AZ: Anders als von Ihnen gefordert, sollen die Rabattverträge nicht abgeschafft, sondern weiterentwickelt werden. In welche Richtung? Worauf müssen sich Patienten, Hersteller und Apotheken einstellen?

Spahn: Ein wichtiger Punkt bei der Weiterentwicklung ist, dass wir die vollständige Anwendbarkeit des Kartellrechts für Rabattverträge einschließlich der Rechtszuweisung zu den Zivilgerichten anstreben. Es soll damit u. a. sichergestellt werden, dass genügend Anbieter im Markt bleiben und der Preiswettbewerb nicht mittelfristig durch Oligopolisierung eingeschränkt wird. Darüber hinaus werden weitere flankierende Regelungen zum Erhalt des Wettbewerbs eingeführt.

Patienten und Apotheken müssen sich darauf einstellen, dass Versicherte zukünftig auch ein anderes als das Rabatt-Präparat ihrer Krankenkasse wählen können und dafür dann eine Kostenerstattung im Rahmen einer Mehrkostenregelung von ihrer Krankenkasse erhalten.
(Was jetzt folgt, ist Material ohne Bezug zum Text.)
(* ===== verification/WireScalars.v ===== *)
(** * Wire scalars and closed objects

    packages/core/src/sync-wire-scalars.ts and sync-wire-objects.ts: decimal
    integers, digests, addresses and hexadecimal bytes as JSON strings, and the
    check that a record has exactly its fields.  An [unknown] value is a JSON
    value; in-memory objects outside of JSON are not modelled. *)

From Stdlib Require Import Strings.Byte.
From S2P Require Import Prelude Bytes CodePoints JsText JsNumber CanonicalJson.

Open Scope Z_scope.

(** ** Errors of one codec inside another *)

(** [try { f } catch { throw e }] *)
Definition rethrow {E F A} (e : F) (r : result E A) : result F A :=
  match r with Ok a => Ok a | Err _ => Err e end.

Definition mapErr {E F A} (f : E -> F) (r : result E A) : result F A :=
  match r with Ok a => Ok a | Err e => Err (f e) end.

(** Opens a successful run that also binds pairs. *)
Ltac ok_pairs :=
  ok_inv; repeat (match goal with H : (let '(_, _) := ?x in _) = Ok _ |- _ => destruct x end; ok_inv).

(** ** Scalars *)

Inductive ScalarError :=
| EDecimalForm
| EDecimalRange
| EDigestForm
| EAddressForm
| EZeroAddress
| EHexPrefix
| EHexBytes.

Abbreviation sresult := (result ScalarError).

Definition MAX_DECIMAL_U64 : Z := Z.shiftl 1 64 - 1.
Definition MAX_DECIMAL_U256 : Z := Z.shiftl 1 256 - 1.

(** Digits without a leading zero, or zero. *)
Definition CANONICAL_UNSIGNED_DECIMAL (s : jsstr) : bool :=
  match s with
  | [] => false
  | u :: r => if isUnit 0x30 u then bool_decide (r = []) else isDigit u && forallb isDigit r
  end.

(** ["0x"] and [n] lowercase hexadecimal digits. *)
Definition hexDigits (n : Z) (s : jsstr) : bool :=
  bool_decide (take 2 s = js "0x") && (js_length s =? 2 + n) && forallb isLowerHex (drop 2 s).

Definition EVM_ADDRESS : jsstr -> bool := hexDigits 40.
Definition CANONICAL_DIGEST_32 : jsstr -> bool := hexDigits 64.

(** An even number of lowercase hexadecimal digits behind ["0x"]. *)
Definition LOWER_HEX_BYTES (s : jsstr) : bool :=
  bool_decide (take 2 s = js "0x") && ((js_length s - 2) mod 2 =? 0) && forallb isLowerHex (drop 2 s).

Definition ZERO_EVM_ADDRESS : jsstr := js "0x" ++ replicate 40 (fromCharCode 0x30).

Definition parseCanonicalUnsignedDecimal (value : Json) (max : Z) : sresult Z :=
  match value with
  | JString s =>
      let maxDigits := js_length (decimal max) in
      throw EDecimalRange when maxDigits <? js_length s;
      throw EDecimalForm when negb (CANONICAL_UNSIGNED_DECIMAL s);
      let parsed := bigIntOf s in
      throw EDecimalRange when max <? parsed;
      Ok parsed
  | _ => Err EDecimalForm
  end.

Definition parseCanonicalDecimalU64 (value : Json) : sresult Z := parseCanonicalUnsignedDecimal value MAX_DECIMAL_U64.

Definition assertCanonicalDecimalU64 (value : Json) : sresult unit :=
  let* _ := parseCanonicalDecimalU64 value in Ok tt.

Definition parseCanonicalDecimalU256 (value : Json) : sresult Z := parseCanonicalUnsignedDecimal value MAX_DECIMAL_U256.

Definition assertCanonicalDecimalU256 (value : Json) : sresult unit :=
  let* _ := parseCanonicalDecimalU256 value in Ok tt.

Definition assertCanonicalChainId (value : Json) : sresult unit := assertCanonicalDecimalU256 value.

Definition assertCanonicalKaId (value : Json) : sresult unit := assertCanonicalDecimalU256 value.

Definition assertCanonicalTimestampMs (value : Json) : sresult unit := assertCanonicalDecimalU64 value.

Definition assertCanonicalDigest (value : Json) : sresult unit :=
  match value with
  | JString s => throw EDigestForm when negb (CANONICAL_DIGEST_32 s); Ok tt
  | _ => Err EDigestForm
  end.

Definition assertCanonicalEvmAddress (value : Json) : sresult unit :=
  match value with
  | JString s =>
      throw EAddressForm when negb (EVM_ADDRESS s);
      throw EZeroAddress when bool_decide (s = ZERO_EVM_ADDRESS);
      Ok tt
  | _ => Err EAddressForm
  end.

Definition assertCanonicalHexBytes (value : Json) (minBytes maxBytes : Z) : sresult unit :=
  match value with
  | JString s =>
      throw EHexPrefix when negb (bool_decide (take 2 s = js "0x"));
      let hexLength := js_length s - 2 in
      throw EHexBytes when negb (hexLength mod 2 =? 0) || (hexLength <? minBytes * 2) || (maxBytes * 2 <? hexLength)
                           || negb (LOWER_HEX_BYTES s);
      Ok tt
  | _ => Err EHexPrefix
  end.

(** ** Digests

    The digest helpers that the transfer codecs repeat. *)

(** [byte.toString(16).padStart(2, '0')] *)
Definition byteText (b : byte) : jsstr := [hexUnit (byteZ b / 16); hexUnit (byteZ b mod 16)].

Definition lowerHex (b : bytes) : jsstr := js "0x" ++ flat_map byteText b.

(** [digestBytesToLowerHex]; the assertion holds for a hash of 32 bytes. *)
Definition digestBytesToLowerHex (digest : bytes) : sresult jsstr :=
  let result := lowerHex digest in
  let* _ := assertCanonicalDigest (JString result) in Ok result.

(** [Number.parseInt(digest.slice(2 + 2 * i, 4 + 2 * i), 16)] for each byte. *)
Fixpoint parseHexPairs (s : jsstr) : bytes :=
  match s with
  | a :: b :: r => byteOf (hexNibble (unitZ a) * 16 + hexNibble (unitZ b)) :: parseHexPairs r
  | _ => []
  end.

Definition digestFromLowerHex (digest : jsstr) : sresult bytes :=
  let* _ := assertCanonicalDigest (JString digest) in Ok (parseHexPairs (drop 2 digest)).

(** ** Closed objects *)

(** [record[key]]; [None] is [undefined]. *)
Definition field (key : jsstr) (fields : list (jsstr * Json)) : option Json :=
  snd <$> List.find (fun f => bool_decide (f.1 = key)) fields.

Definition isPlainRecord (value : Json) : option (list (jsstr * Json)) :=
  match value with JObject fields => Some fields | _ => None end.

(** [assertExactKeys]: as many fields as expected, all of them expected, and each
    expected one present. *)
Definition assertExactKeys (fields : list (jsstr * Json)) (expected : list jsstr) : bool :=
  (js_length fields =? js_length expected)
  && forallb (fun key => bool_decide (key ∈ expected)) fields.*1
  && forallb (fun key => match field key fields with Some _ => true | None => false end) expected.

(** ** Facts *)

Lemma CANONICAL_UNSIGNED_DECIMAL_decimal n : 0 <= n -> CANONICAL_UNSIGNED_DECIMAL (decimal n) = true.
Proof.
  intros Hn. pose proof (decimal_digits n Hn) as Hd. unfold decimal in *. destruct (decimalDigits_spec n Hn) as [_ Hall Hh].
  destruct Hh as [[-> ->]|(Hp & d & ds & E & Hd0)]; [done|]. rewrite E in *. csimpl. apply Forall_cons in Hall as [Hdd _].
  csimpl. apply Forall_cons in Hd as [Hu Hr]. unfold isUnit.
  rewrite unitZ_fromCharCode by lia. rewrite (proj2 (Z.eqb_neq _ _)) by lia. apply andb_true_iff. split; [done|].
  apply forallb_forall. intros u Hu'%list_elem_of_In. rewrite Forall_forall in Hr. by apply Hr.
Qed.

Lemma CANONICAL_UNSIGNED_DECIMAL_spec s :
  CANONICAL_UNSIGNED_DECIMAL s = true -> 0 <= bigIntOf s /\ s = decimal (bigIntOf s).
Proof.
  intros Hs. assert (alldigits s /\ isDecimal (bigIntOf s) (digitVal <$> s)) as [Hd Hdec].
  { destruct s as [|u r]; [done|]. simpl in Hs. destruct (isUnit 48 u) eqn:Eu.
    - apply bool_decide_eq_true in Hs as ->. apply Z.eqb_eq in Eu. assert (digitVal u = 0) as E by (unfold digitVal; lia).
      split; [constructor; [apply isDigit_spec; lia|constructor]|]. unfold bigIntOf. csimpl. rewrite E.
      split; [done|repeat constructor; lia|by left].
    - apply andb_true_iff in Hs as [Hu Hr]. apply Z.eqb_neq in Eu. assert (alldigits (u :: r)) as Hall.
      { constructor; [done|]. apply Forall_forall. intros x Hx%list_elem_of_In. rewrite forallb_forall in Hr. auto. }
      split; [done|]. assert (Forall (fun d => digit d) (digitVal <$> (u :: r))) as Hdig.
      { apply Forall_fmap. eapply Forall_impl; [exact Hall|]. intros x. apply isDigit_spec. }
      split; [done|done|]. right. pose proof (ofDigits_bounds _ Hdig) as [Hb _]. split.
      + csimpl. csimpl in Hdig. apply Forall_cons in Hdig as [Hu0 Hr0]. pose proof (ofDigits_bounds _ Hr0).
        unfold bigIntOf. csimpl. change (digitVal u :: (digitVal <$> r)) with ([digitVal u] ++ (digitVal <$> r)).
        rewrite ofDigits_app. unfold ofDigits at 1. simpl. unfold digitVal in *.
        assert (0 < 10 ^ js_length (digitVal <$> r)) by (apply Z.pow_pos_nonneg; unfold js_length; lia). nia.
      + exists (digitVal u), (digitVal <$> r). split; [done|]. unfold digitVal. lia. }
  pose proof (bigIntOf_nonneg s Hd) as Hn. split; [done|]. unfold decimal.
  rewrite (isDecimal_unique _ _ _ (decimalDigits_spec _ Hn) Hdec). by rewrite units_of_digits.
Qed.

(** Reading a canonical decimal and writing it are inverse. *)
Lemma parseDecimal_Ok value max n :
  0 <= max -> parseCanonicalUnsignedDecimal value max = Ok n <-> 0 <= n <= max /\ value = JString (decimal n).
Proof.
  intros Hmax. unfold parseCanonicalUnsignedDecimal. split.
  - destruct value; try done. intros H. ok_inv. subst. apply negb_false_iff, CANONICAL_UNSIGNED_DECIMAL_spec in H1 as [? E].
    split; [lia|]. by rewrite <- E.
  - intros [Hn ->]. rewrite (proj2 (Z.ltb_ge _ _)) by (apply decimal_length_mono; lia).
    rewrite CANONICAL_UNSIGNED_DECIMAL_decimal, bigIntOf_decimal by lia. cbn. by rewrite (proj2 (Z.ltb_ge _ _)) by lia.
Qed.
Zurzeit können die Versicherten nur das Rabatt-Präparat erhalten oder müssen den vollen Preis zahlen.

AZ: Neben dem Arzneimittelbereich und dem Ärztemangel will die schwarz-gelbe Koalition auch die Grenze zwischen GKV und PKV neu ziehen. Gibt es dafür schon konkrete Vorstellungen?
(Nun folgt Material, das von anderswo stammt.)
Definition digestBytes (domain : bytes) (chunks : list bytes) : bytes := sha256 (domain ++ concat chunks).

Definition computeLeafDigestBytes (chunkIndex : Z) (chunkBytes : bytes) : tresult bytes :=
  let* index := encodeTreeU64Be chunkIndex in
  let* length := encodeTreeU64Be (js_length chunkBytes) in
  Ok (digestBytes LEAF_DOMAIN_BYTES [index; length; chunkBytes]).

Definition computeKaChunkLeafDigestV1 (chunkIndex : Z) (chunkBytes : bytes) : tresult jsstr :=
  throw EChunkTree ChunkIndex when (chunkIndex <? 0) || (MAX_KA_TRANSFER_CHUNKS_V1 <=? chunkIndex);
  let byteLength := js_length chunkBytes in
  throw EChunkTree ChunkByteLength when (byteLength <? 1) || (KA_TRANSFER_CHUNK_SIZE_BYTES_V1 <? byteLength);
  let* digest := computeLeafDigestBytes chunkIndex chunkBytes in
  mapErr EChunkTreeDigest (digestBytesToLowerHex digest).

Definition computeKaChunkTreeRootV1 (bundle : bytes) : tresult jsstr :=
  let byteLength := js_length bundle in
  let* _ := assertKaChunkTreeByteLengthV1 byteLength in
  let chunkCount := (byteLength - 1) / KA_TRANSFER_CHUNK_SIZE_BYTES_V1 + 1 in
  throw EChunkTree ChunkCount when (chunkCount <? 1) || (MAX_KA_TRANSFER_CHUNKS_V1 <? chunkCount);
  let* level := traverse (fun index => computeLeafDigestBytes index (chunkAt bundle index)) (seqZ 0 chunkCount) in
  let* (_, level) :=
    levelLoop (fun l r => Ok (digestBytes NODE_DOMAIN_BYTES [l; r])) (fun c => Ok (digestBytes ODD_DOMAIN_BYTES [c]))
      (length level) level in
  mapErr EChunkTreeDigest (digestBytesToLowerHex (default [] (level !! 0%nat))).

Definition computeEmptyKaChunkTreeRootV1 : tresult jsstr :=
  mapErr EChunkTreeDigest (digestBytesToLowerHex (digestBytes EMPTY_DOMAIN_BYTES [])).
End Tree.

(** ** Trees

    The tree whose digests the levels hold. *)

Inductive tree :=
| Leaf (index : Z) (chunk : bytes)
| Node (l r : tree)
| Odd (child : tree).

Fixpoint leaves (t : tree) : list (Z * bytes) :=
  match t with
  | Leaf i c => [(i, c)]
  | Node l r => leaves l ++ leaves r
  | Odd c => leaves c
  end.

(** Indexes that eight bytes hold. *)
Definition indexed (ls : list (Z * bytes)) : Prop := Forall (fun l => 0 <= l.1 < 256 ^ 8) ls.

Fixpoint parentTrees (level : list tree) : list tree :=
  match level with
  | [] => []
  | [x] => [Odd x]
  | x :: y :: rest => Node x y :: parentTrees rest
  end.

Fixpoint treeLoop (fuel : nat) (level : list tree) : list (list tree) * list tree :=
  match fuel with
  | O => ([], level)
  | S fuel =>
      if 1 <? js_length level then
        let '(levels, last) := treeLoop fuel (parentTrees level) in (level :: levels, last)
      else ([], level)
  end.

(** The leaves of a bundle. *)
Definition chunkCountOf (bundle : bytes) : Z := expectedChunkCountOf (js_length bundle).

Definition bundleLeaves (bundle : bytes) : list tree :=
  map (fun i => Leaf i (chunkAt bundle i)) (seqZ 0 (chunkCountOf bundle)).

Definition bundleTree (bundle : bytes) : tree :=
  let ls := bundleLeaves bundle in default (Leaf 0 []) ((treeLoop (length ls) ls).2 !! 0%nat).

Section TreeDigest.
Context (sha256 : bytes -> bytes).

Definition leafInput (i : Z) (c : bytes) : bytes := LEAF_DOMAIN_BYTES ++ bigEndian 8 i ++ bigEndian 8 (js_length c) ++ c.
Definition nodeInput (l r : bytes) : bytes := NODE_DOMAIN_BYTES ++ l ++ r.
Definition oddInput (c : bytes) : bytes := ODD_DOMAIN_BYTES ++ c.

Fixpoint treeDigest (t : tree) : bytes :=
  match t with
  | Leaf i c => sha256 (leafInput i c)
  | Node l r => sha256 (nodeInput (treeDigest l) (treeDigest r))
  | Odd c => sha256 (oddInput (treeDigest c))
  end.

(** The inputs hashed for the digest of a tree. *)
Fixpoint treeInputs (t : tree) : list bytes :=
  match t with
  | Leaf i c => [leafInput i c]
  | Node l r => nodeInput (treeDigest l) (treeDigest r) :: treeInputs l ++ treeInputs r
  | Odd c => oddInput (treeDigest c) :: treeInputs c
  end.

(** The inputs hashed for the root of a bundle. *)
Definition bundleInputs (bundle : bytes) : list bytes := treeInputs (bundleTree bundle).
End TreeDigest.

(** ** Facts *)

(** *** Loops *)

Lemma traverse_map {E A B} (f : A -> result E B) (g : A -> B) l :
  Forall (fun a => f a = Ok (g a)) l -> traverse f l = Ok (map g l).
Proof. induction 1 as [|a l Ha _ IH]; [done|]. simpl. by rewrite Ha, IH. Qed.

Lemma parentTrees_length l : length (parentTrees l) = ((length l + 1) / 2)%nat.
Proof.
  induction l as [|x|x y l IH] using list_ind_2; [done..|]. cbn [parentTrees length]. rewrite IH.
  replace (S (S (length l)) + 1)%nat with (1 * 2 + (length l + 1))%nat by lia. by rewrite Nat.div_add_l.
Qed.

Lemma parentTrees_leaves l : flat_map leaves (parentTrees l) = flat_map leaves l.
Proof. induction l as [|x|x y l IH] using list_ind_2; [done..|]. cbn [parentTrees flat_map leaves]. by rewrite IH, app_assoc. Qed.

Lemma parentTrees_even l p x y :
  l !! (2 * p)%nat = Some x -> l !! (2 * p + 1)%nat = Some y -> parentTrees l !! p = Some (Node x y).
Proof.
  revert p. induction l as [|a|a b l IH] using list_ind_2; intros p Hx Hy; [done| |].
  - apply lookup_lt_Some in Hy. simpl in Hy. lia.
  - destruct p as [|p]; [simpl in *; congruence|]. cbn [parentTrees lookup list_lookup].
    replace (2 * S p)%nat with (S (S (2 * p))) in Hx by lia. replace (2 * S p + 1)%nat with (S (S (2 * p + 1))) in Hy by lia. by apply IH.
Qed.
Spahn: Im Koalitionsvertrag haben wir uns darauf verständigt, dass neben der GKV für uns die privaten Krankenversicherungen als Voll- und Zusatzversicherung ein konstitutives Element in einem freiheitlichen Gesundheitswesen sind. Wir werden bei den Wahltarifen der GKV die Abgrenzung zwischen diesen beiden Versicherungssäulen klarer ausgestalten und die Möglichkeiten ihrer Zusammenarbeit beim Angebot von Wahl- und Zusatzleistungen erweitern. Das Nebeneinander von GKV und PKV wird sich jedoch nicht zulasten der gesetzlich Versicherten verschieben. Niemand muss Angst haben, dass eine umfassende medizinische Versorgung in Zukunft nur noch auf Basis privater Zusatztarife gewährleistet sein wird.
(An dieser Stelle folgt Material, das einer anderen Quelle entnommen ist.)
(* ===== verification/KaChunkProof.v ===== *)
(** * Proofs of chunks

    packages/core/src/ka-chunk-proof.ts: the proof that a chunk is the one of a
    transfer, its canonical JSON, how a provider builds the proofs of a request
    and how a receiver checks one.  A JSON array is dense and has no other
    properties, so [assertClosedDenseArray] holds for it. *)

From Stdlib Require Import Strings.Byte.
From S2P Require Import Prelude Bytes Merkle CodePoints JsText JsNumber CanonicalJson CanonicalJsonTheory.
From S2P Require Import CanonicalJsonRoundtrip PlainJson WireScalars KaTransfer KaBundle KaChunkTree.

Open Scope Z_scope.

Definition MAX_KA_CHUNK_PROOF_BYTES_V1 : Z := 1280.
Definition MAX_KA_CHUNK_PROOF_DEPTH_V1 : Z := 3.
Definition MAX_KA_CHUNK_PROOF_STEPS_V1 : Z := 12.
Definition MAX_KA_CHUNK_PROOFS_PER_REQUEST_V1 : Z := 16.

Inductive StepKind := KLeft | KRight | KOdd.

#[export] Instance StepKind_eq_dec : EqDecision StepKind.
Proof. solve_decision. Defined.

Inductive KaChunkProofStepV1 :=
| StepLeft (digest : jsstr)
| StepRight (digest : jsstr)
| StepOdd.

Record KaChunkProofV1 := { proofChunkIndex : jsstr; proofSteps : list KaChunkProofStepV1 }.

Inductive KaChunkProofV1ErrorCode :=
| ProofSchema
| ProofObjectTooLarge
| ProofChunkCount
| ProofChunkIndex
| ProofRequestIndexes
| ProofTopology
| ProofChunkByteLength
| ProofRootMismatch.

(** A [KaChunkProofV1Error], or an error that passes through. *)
Inductive ProofError :=
| EProof (code : KaChunkProofV1ErrorCode)
| EProofTree (e : ChunkTreeError)
| EProofJson (e : CanonicalJsonError)
| EProofScalar (e : ScalarError).

Abbreviation presult := (result ProofError).

(** ** The schema *)

Definition kindText (kind : StepKind) : jsstr :=
  match kind with KLeft => js "left" | KRight => js "right" | KOdd => js "odd" end.

Definition assertChunkCount (chunkCount : Z) : presult unit :=
  throw EProof ProofChunkCount when (chunkCount <? 1) || (MAX_KA_TRANSFER_CHUNKS_V1 <? chunkCount); Ok tt.

Definition expectedChunkCount (byteLength : Z) : presult Z :=
  let chunkCount := (byteLength - 1) / KA_TRANSFER_CHUNK_SIZE_BYTES_V1 + 1 in
  let* _ := assertChunkCount chunkCount in Ok chunkCount.

(** The kind that the position and the width of a level ask for. *)
Definition expectedKind (position width : Z) : StepKind :=
  if position mod 2 =? 1 then KLeft else if position + 1 <? width then KRight else KOdd.

Definition stepKeys (kind : StepKind) : list jsstr :=
  match kind with KOdd => [js "kind"] | _ => [js "digest"; js "kind"] end.

Definition stepDigestField (fields : list (jsstr * Json)) : presult jsstr :=
  match field (js "digest") fields with
  | Some (JString s) => let* _ := rethrow (EProof ProofSchema) (assertCanonicalDigest (JString s)) in Ok s
  | _ => Err (EProof ProofSchema)
  end.

(** The validated value as a step. *)
Definition assertProofStep (step : Json) (expected : StepKind) : presult KaChunkProofStepV1 :=
  match isPlainRecord step with
  | None => Err (EProof ProofSchema)
  | Some fields =>
      throw EProof ProofSchema when negb (assertExactKeys fields (stepKeys expected));
      throw EProof ProofTopology when negb (fieldIs (kindText expected) (field (js "kind") fields));
      match expected with
      | KLeft => let* digest := stepDigestField fields in Ok (StepLeft digest)
      | KRight => let* digest := stepDigestField fields in Ok (StepRight digest)
      | KOdd => Ok StepOdd
      end
  end.

(** The loop over the levels: a step for each level wider than one. *)
Fixpoint assertTopology (steps : list Json) (position width : Z) : presult (list KaChunkProofStepV1) :=
  match steps with
  | [] => throw EProof ProofTopology when 1 <? width; Ok []
  | step :: rest =>
      throw EProof ProofTopology when negb (1 <? width);
      let* s := assertProofStep step (expectedKind position width) in
      let* ss := assertTopology rest (position / 2) ((width + 1) / 2) in
      Ok (s :: ss)
  end.

(** The validated value as a proof, and the index it is for. *)
Definition assertProofIndex (value : option Json) : presult (jsstr * Z) :=
  match value with
  | Some v =>
      let* _ := rethrow (EProof ProofChunkIndex) (assertCanonicalDecimalU64 v) in
      let* chunkIndex := mapErr EProofScalar (parseCanonicalDecimalU64 v) in
      match v with JString s => Ok (s, chunkIndex) | _ => Err (EProof ProofChunkIndex) end
  | None => Err (EProof ProofChunkIndex)
  end.

Definition assertKaChunkProofV1 (proof : Json) (chunkCount : Z) : presult KaChunkProofV1 :=
  let* _ := assertChunkCount chunkCount in
  match isPlainRecord proof with
  | None => Err (EProof ProofSchema)
  | Some fields =>
      throw EProof ProofSchema when negb (assertExactKeys fields [js "chunkIndex"; js "steps"]);
      let* (chunkIndexText, chunkIndex) := assertProofIndex (field (js "chunkIndex") fields) in
      throw EProof ProofChunkIndex when chunkCount <=? chunkIndex;
      match field (js "steps") fields with
      | Some (JArray steps) =>
          throw EProof ProofSchema when MAX_KA_CHUNK_PROOF_STEPS_V1 <? js_length steps;
          let* ss := assertTopology steps chunkIndex chunkCount in
          Ok {| proofChunkIndex := chunkIndexText; proofSteps := ss |}
      | _ => Err (EProof ProofSchema)
      end
  end.

(** ** Canonical JSON *)

Definition canonicalizeKaChunkProofV1 (proof : Json) (chunkCount : Z) : presult jsstr :=
  let* _ := assertKaChunkProofV1 proof chunkCount in
  mapErr EProofJson (canonicalizeJson proof
    {| maxBytes := Some MAX_KA_CHUNK_PROOF_BYTES_V1; maxDepth := Some MAX_KA_CHUNK_PROOF_DEPTH_V1 |}).

Definition parseCanonicalKaChunkProofV1 (input : Input) (chunkCount : Z) (options : CanonicalJsonOptions) : presult KaChunkProofV1 :=
  throw EProof ProofObjectTooLarge when MAX_KA_CHUNK_PROOF_BYTES_V1 <? wireByteLength MAX_KA_CHUNK_PROOF_BYTES_V1 input;
  let* parsed := mapErr EProofJson (parseCanonicalJson input
    (tightenLimits MAX_KA_CHUNK_PROOF_BYTES_V1 MAX_KA_CHUNK_PROOF_DEPTH_V1 options)) in
  assertKaChunkProofV1 parsed chunkCount.

(** ** Building *)

(** The object that a step is. *)
Definition stepJson (step : KaChunkProofStepV1) : Json :=
  match step with
  | StepLeft digest => JObject [(js "kind", JString (kindText KLeft)); (js "digest", JString digest)]
  | StepRight digest => JObject [(js "kind", JString (kindText KRight)); (js "digest", JString digest)]
  | StepOdd => JObject [(js "kind", JString (kindText KOdd))]
  end.

Definition proofJson (proof : KaChunkProofV1) : Json :=
  JObject [(js "chunkIndex", JString (proofChunkIndex proof)); (js "steps", JArray (map stepJson (proofSteps proof)))].

(** The check of the indexes of a request. *)
Fixpoint increasingIndexes (chunkIndexes : list Z) (previous chunkCount : Z) : bool :=
  match chunkIndexes with
  | [] => true
  | chunkIndex :: rest =>
      negb ((chunkIndex <? 0) || (chunkCount <=? chunkIndex) || (chunkIndex <=? previous))
      && increasingIndexes rest chunkIndex chunkCount
  end.

(** The step at a level; a digest outside of the level would be [undefined], which
    is no canonical digest, and neither is the empty string. *)
Definition buildStep (proofLevel : list jsstr) (position : Z) : KaChunkProofStepV1 :=
  if position mod 2 =? 1 then StepLeft (default [] (js_at proofLevel (position - 1)))
  else if position + 1 <? js_length proofLevel then StepRight (default [] (js_at proofLevel (position + 1)))
  else StepOdd.

(** The steps from a position up the levels. *)
Fixpoint buildSteps (levels : list (list jsstr)) (position : Z) : list KaChunkProofStepV1 :=
  match levels with
  | [] => []
  | proofLevel :: rest => buildStep proofLevel position :: buildSteps rest (position / 2)
  end.

Section Proofs.
Context (sha256 : bytes -> bytes).

Definition proofDigest (domain : bytes) (chunks : list bytes) : presult jsstr :=
  mapErr EProofScalar (digestBytesToLowerHex (sha256 (domain ++ concat chunks))).

Definition combineNodeDigests (left right : jsstr) : presult jsstr :=
  let* l := mapErr EProofScalar (digestFromLowerHex left) in
  let* r := mapErr EProofScalar (digestFromLowerHex right) in
  proofDigest NODE_DOMAIN_BYTES [l; r].

Definition combineOddDigest (child : jsstr) : presult jsstr :=
  let* c := mapErr EProofScalar (digestFromLowerHex child) in
  proofDigest ODD_DOMAIN_BYTES [c].

Definition buildKaChunkProofsV1 (bundle : bytes) (chunkIndexes : list Z) : presult (list KaChunkProofV1) :=
  let byteLength := js_length bundle in
  throw EProof ProofChunkByteLength when (byteLength <? MIN_KA_TRANSFER_BYTES_V1) || (MAX_KA_TRANSFER_BYTES_V1 <? byteLength);
  let* chunkCount := expectedChunkCount byteLength in
  throw EProof ProofRequestIndexes when
    (js_length chunkIndexes <? 1) || (MAX_KA_CHUNK_PROOFS_PER_REQUEST_V1 <? js_length chunkIndexes);
  throw EProof ProofRequestIndexes when negb (increasingIndexes chunkIndexes (-1) chunkCount);
  let* level := traverse (fun index => mapErr EProofTree (computeKaChunkLeafDigestV1 sha256 index (chunkAt bundle index)))
                  (seqZ 0 chunkCount) in
  let* (levels, _) := levelLoop combineNodeDigests combineOddDigest (length level) level in
  traverse (fun chunkIndex =>
    let proof := proofJson {| proofChunkIndex := decimal chunkIndex; proofSteps := buildSteps levels chunkIndex |} in
    assertKaChunkProofV1 proof chunkCount) chunkIndexes.

Definition buildKaChunkProofV1 (bundle : bytes) (chunkIndex : Z) : presult (option KaChunkProofV1) :=
  let* proofs := buildKaChunkProofsV1 bundle [chunkIndex] in Ok (proofs !! 0%nat).

(** ** Checking *)

Definition climbStep (digest : jsstr) (step : KaChunkProofStepV1) : presult jsstr :=
  match step with
  | StepLeft d => combineNodeDigests d digest
  | StepRight d => combineNodeDigests digest d
  | StepOdd => combineOddDigest digest
  end.

Fixpoint climbSteps (digest : jsstr) (steps : list KaChunkProofStepV1) : presult jsstr :=
  match steps with
  | [] => Ok digest
  | step :: rest => let* parent := climbStep digest step in climbSteps parent rest
  end.

Definition assertValidKaChunkProofV1 (proof : Json) (chunkBytes : bytes) (transferByteLength : Z) (expectedRoot : jsstr) : presult unit :=
  throw EProof ProofChunkByteLength when
    (transferByteLength <? MIN_KA_TRANSFER_BYTES_V1) || (MAX_KA_TRANSFER_BYTES_V1 <? transferByteLength);
  let* _ := rethrow (EProof ProofSchema) (assertCanonicalDigest (JString expectedRoot)) in
  let* chunkCount := expectedChunkCount transferByteLength in
  let* p := assertKaChunkProofV1 proof chunkCount in
  let* chunkIndex := mapErr EProofScalar (parseCanonicalDecimalU64 (JString (proofChunkIndex p))) in
  let expectedLength :=
    if chunkIndex + 1 <? chunkCount then KA_TRANSFER_CHUNK_SIZE_BYTES_V1
    else transferByteLength - (chunkCount - 1) * KA_TRANSFER_CHUNK_SIZE_BYTES_V1 in
  throw EProof ProofChunkByteLength when negb (js_length chunkBytes =? expectedLength);
  let* leaf := mapErr EProofTree (computeKaChunkLeafDigestV1 sha256 chunkIndex chunkBytes) in
  let* digest := climbSteps leaf (proofSteps p) in
  throw EProof ProofRootMismatch when negb (bool_decide (digest = expectedRoot));
  Ok tt.
End Proofs.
AZ: Wann wird die Wechselfrist von derzeit drei Jahren wieder auf ein Jahr bei Überschreiten der Beitragsbemessungsgrenze verkürzt?

Spahn: Die christlich-liberale Koalition hat sich dazu verpflichtet, die Wartezeit auf ein Jahr zu verkürzen, sodass ein Wechsel in die PKV perspektivisch wieder nach einmaligem Überschreiten der Jahresarbeitsentgeltgrenze möglich sein wird. In diesem Jahr wird die Dreijahresfrist zum ersten Mal auslaufen. Die Verkürzung der Wartezeit steht deshalb in der Prioritätenliste der dringenden gesundheitspolitischen Vorhaben nicht ganz oben auf der Agenda, wird aber wie versprochen umgesetzt werden.

AZ: Herr Spahn, wir danken Ihnen für das Gespräch!